== Exercise ==
The answer must be every line from the entries below that includes "outcome".

== Stored items ==
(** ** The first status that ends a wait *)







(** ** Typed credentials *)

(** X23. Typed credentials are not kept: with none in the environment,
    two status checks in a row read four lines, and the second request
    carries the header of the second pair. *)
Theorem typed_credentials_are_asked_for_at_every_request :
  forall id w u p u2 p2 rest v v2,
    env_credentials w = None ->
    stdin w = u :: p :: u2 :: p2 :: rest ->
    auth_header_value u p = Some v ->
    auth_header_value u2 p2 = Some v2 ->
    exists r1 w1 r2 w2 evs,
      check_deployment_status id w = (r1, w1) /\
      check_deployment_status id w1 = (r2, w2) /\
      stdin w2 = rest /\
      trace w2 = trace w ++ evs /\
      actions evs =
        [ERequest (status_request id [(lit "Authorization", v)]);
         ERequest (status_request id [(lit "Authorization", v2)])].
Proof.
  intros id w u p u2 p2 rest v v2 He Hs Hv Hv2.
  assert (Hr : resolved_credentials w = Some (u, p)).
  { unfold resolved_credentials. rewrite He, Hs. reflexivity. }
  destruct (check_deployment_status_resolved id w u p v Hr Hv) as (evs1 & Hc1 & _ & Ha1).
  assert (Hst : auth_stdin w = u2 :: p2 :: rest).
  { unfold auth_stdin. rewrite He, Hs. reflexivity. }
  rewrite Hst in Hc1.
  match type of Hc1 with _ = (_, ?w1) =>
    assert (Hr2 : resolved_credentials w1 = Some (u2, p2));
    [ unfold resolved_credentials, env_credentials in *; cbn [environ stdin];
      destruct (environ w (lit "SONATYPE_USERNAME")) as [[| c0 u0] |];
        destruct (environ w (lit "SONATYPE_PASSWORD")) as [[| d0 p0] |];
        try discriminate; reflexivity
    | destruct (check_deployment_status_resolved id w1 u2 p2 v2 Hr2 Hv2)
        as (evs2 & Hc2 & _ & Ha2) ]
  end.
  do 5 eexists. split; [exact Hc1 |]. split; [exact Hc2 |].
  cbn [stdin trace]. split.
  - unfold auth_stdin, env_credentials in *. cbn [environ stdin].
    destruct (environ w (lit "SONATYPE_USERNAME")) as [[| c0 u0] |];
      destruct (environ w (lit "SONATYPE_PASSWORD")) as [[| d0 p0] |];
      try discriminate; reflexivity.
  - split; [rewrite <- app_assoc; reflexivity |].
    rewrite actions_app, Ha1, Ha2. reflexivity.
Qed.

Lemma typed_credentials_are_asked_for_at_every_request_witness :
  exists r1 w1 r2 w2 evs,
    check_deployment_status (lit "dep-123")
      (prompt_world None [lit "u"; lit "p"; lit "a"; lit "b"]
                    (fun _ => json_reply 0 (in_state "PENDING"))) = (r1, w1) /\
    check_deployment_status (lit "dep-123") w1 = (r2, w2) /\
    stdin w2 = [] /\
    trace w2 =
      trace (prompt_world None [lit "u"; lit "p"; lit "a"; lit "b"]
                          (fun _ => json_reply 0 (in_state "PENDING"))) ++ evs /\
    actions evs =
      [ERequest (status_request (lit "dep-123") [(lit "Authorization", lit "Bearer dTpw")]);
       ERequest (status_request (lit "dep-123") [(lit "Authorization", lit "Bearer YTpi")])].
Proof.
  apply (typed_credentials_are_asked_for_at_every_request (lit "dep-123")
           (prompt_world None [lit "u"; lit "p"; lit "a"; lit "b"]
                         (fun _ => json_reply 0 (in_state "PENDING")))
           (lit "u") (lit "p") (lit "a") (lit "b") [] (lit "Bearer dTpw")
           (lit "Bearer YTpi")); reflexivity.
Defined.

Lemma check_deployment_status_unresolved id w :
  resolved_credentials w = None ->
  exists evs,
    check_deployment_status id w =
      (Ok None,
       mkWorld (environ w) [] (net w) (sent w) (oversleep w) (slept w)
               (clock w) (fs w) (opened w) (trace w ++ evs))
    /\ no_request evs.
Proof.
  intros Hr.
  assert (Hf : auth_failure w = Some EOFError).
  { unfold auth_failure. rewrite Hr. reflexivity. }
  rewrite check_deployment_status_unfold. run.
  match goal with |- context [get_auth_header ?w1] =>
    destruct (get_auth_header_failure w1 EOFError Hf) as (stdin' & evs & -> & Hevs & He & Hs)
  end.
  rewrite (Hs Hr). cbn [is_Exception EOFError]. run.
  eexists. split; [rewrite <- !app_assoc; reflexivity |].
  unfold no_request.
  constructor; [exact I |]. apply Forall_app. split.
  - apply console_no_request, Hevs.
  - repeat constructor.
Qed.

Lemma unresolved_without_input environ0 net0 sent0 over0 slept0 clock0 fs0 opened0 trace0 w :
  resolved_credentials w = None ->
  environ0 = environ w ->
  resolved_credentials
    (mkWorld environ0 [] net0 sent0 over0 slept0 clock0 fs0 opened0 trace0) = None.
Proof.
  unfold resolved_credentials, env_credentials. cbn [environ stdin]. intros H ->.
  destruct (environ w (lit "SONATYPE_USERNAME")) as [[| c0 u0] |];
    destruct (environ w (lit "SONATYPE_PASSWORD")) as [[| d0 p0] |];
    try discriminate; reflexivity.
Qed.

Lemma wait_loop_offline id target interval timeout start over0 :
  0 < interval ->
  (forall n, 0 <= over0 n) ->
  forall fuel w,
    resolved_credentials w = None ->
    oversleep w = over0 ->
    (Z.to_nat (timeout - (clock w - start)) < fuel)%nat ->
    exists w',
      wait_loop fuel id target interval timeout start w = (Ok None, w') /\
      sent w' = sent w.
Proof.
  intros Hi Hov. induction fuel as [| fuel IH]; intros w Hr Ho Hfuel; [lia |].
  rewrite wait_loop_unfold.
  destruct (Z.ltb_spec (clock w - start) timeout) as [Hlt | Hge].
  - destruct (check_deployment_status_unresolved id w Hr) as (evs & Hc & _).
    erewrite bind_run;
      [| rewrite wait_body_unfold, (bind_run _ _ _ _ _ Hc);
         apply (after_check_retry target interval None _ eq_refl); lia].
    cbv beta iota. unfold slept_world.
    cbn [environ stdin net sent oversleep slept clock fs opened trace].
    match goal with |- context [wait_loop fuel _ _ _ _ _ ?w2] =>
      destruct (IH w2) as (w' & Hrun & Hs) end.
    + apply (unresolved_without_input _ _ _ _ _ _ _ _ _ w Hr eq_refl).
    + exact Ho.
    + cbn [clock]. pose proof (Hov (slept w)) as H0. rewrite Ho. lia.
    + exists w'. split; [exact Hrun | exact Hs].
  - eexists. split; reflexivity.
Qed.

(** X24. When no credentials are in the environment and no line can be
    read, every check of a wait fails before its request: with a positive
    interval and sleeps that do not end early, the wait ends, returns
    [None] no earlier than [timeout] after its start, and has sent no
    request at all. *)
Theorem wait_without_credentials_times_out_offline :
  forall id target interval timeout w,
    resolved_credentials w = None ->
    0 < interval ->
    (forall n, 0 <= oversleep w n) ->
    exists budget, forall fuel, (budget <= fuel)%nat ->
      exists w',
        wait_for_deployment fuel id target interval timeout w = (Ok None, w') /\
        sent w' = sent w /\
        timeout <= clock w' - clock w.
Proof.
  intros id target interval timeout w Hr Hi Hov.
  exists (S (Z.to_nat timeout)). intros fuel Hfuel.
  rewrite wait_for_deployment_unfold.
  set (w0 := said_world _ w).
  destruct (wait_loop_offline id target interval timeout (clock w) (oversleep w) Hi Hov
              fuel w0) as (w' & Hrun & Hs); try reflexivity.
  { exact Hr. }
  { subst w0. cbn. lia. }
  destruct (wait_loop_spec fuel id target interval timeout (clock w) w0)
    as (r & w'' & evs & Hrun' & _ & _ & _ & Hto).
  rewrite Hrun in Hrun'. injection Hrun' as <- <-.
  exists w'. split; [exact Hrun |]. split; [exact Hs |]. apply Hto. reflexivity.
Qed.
==
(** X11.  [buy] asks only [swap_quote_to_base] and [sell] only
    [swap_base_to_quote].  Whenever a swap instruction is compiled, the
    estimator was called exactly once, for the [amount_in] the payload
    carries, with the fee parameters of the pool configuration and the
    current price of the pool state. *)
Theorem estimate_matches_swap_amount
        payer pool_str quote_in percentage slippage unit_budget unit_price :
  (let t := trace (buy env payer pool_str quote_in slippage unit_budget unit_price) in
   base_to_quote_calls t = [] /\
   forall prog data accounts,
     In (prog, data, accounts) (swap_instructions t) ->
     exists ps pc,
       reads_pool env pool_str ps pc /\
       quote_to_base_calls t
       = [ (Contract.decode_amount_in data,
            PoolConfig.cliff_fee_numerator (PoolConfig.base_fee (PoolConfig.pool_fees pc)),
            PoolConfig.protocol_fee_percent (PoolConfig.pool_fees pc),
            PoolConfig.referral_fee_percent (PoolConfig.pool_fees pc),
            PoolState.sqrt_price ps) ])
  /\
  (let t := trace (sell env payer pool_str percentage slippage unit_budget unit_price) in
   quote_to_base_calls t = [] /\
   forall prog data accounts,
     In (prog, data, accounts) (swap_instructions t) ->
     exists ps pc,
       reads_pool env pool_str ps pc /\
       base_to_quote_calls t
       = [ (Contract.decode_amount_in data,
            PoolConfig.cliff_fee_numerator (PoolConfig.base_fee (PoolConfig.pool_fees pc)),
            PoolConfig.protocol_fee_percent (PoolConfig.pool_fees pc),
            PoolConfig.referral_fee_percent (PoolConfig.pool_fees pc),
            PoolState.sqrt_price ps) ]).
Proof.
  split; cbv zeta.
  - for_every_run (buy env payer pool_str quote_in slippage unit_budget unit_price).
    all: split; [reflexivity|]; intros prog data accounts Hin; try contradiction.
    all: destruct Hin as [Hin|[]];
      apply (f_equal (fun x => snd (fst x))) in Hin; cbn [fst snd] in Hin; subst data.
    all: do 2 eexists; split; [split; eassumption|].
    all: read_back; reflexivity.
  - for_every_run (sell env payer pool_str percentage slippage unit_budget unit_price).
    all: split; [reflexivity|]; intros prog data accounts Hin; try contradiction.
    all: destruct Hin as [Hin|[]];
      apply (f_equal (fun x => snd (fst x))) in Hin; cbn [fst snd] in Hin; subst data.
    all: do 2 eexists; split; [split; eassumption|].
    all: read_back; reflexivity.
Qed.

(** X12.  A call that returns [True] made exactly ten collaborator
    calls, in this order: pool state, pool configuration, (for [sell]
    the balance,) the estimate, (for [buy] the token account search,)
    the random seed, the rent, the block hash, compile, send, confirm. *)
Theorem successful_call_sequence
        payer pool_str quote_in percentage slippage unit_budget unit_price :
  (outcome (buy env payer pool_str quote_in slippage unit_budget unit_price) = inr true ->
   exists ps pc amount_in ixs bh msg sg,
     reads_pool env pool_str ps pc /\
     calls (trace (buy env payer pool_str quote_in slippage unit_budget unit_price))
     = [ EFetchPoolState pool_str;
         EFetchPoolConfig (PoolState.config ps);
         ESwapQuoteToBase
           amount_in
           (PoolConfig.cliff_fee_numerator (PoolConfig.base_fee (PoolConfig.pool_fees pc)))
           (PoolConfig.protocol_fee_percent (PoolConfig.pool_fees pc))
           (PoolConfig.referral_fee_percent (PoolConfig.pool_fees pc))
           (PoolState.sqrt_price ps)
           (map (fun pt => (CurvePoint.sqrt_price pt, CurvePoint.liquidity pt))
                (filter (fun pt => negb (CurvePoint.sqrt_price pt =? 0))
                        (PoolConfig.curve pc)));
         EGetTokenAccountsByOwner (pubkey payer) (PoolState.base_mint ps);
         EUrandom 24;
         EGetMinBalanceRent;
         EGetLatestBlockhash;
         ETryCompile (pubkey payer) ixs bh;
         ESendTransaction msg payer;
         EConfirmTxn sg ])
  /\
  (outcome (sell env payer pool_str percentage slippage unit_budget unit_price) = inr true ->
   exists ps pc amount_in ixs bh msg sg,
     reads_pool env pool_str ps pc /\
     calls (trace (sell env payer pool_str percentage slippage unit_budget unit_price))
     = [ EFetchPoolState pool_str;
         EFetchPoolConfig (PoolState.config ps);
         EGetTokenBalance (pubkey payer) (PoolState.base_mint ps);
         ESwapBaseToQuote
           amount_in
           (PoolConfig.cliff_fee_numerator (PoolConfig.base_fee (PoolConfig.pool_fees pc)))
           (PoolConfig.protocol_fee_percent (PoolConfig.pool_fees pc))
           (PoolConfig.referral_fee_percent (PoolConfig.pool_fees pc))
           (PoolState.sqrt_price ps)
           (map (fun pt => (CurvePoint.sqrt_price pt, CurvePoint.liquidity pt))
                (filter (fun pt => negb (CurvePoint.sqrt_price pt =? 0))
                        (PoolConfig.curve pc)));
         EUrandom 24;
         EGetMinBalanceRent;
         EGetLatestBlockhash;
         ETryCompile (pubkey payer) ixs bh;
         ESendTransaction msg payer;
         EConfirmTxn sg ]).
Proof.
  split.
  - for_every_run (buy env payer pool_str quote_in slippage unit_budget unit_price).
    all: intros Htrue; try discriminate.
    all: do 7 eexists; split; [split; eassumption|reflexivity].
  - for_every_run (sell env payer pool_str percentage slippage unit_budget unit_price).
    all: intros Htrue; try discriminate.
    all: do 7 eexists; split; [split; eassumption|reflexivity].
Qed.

== Result for this task ==
  (outcome (buy env payer pool_str quote_in slippage unit_budget unit_price) = inr true ->
  (outcome (sell env payer pool_str percentage slippage unit_budget unit_price) = inr true ->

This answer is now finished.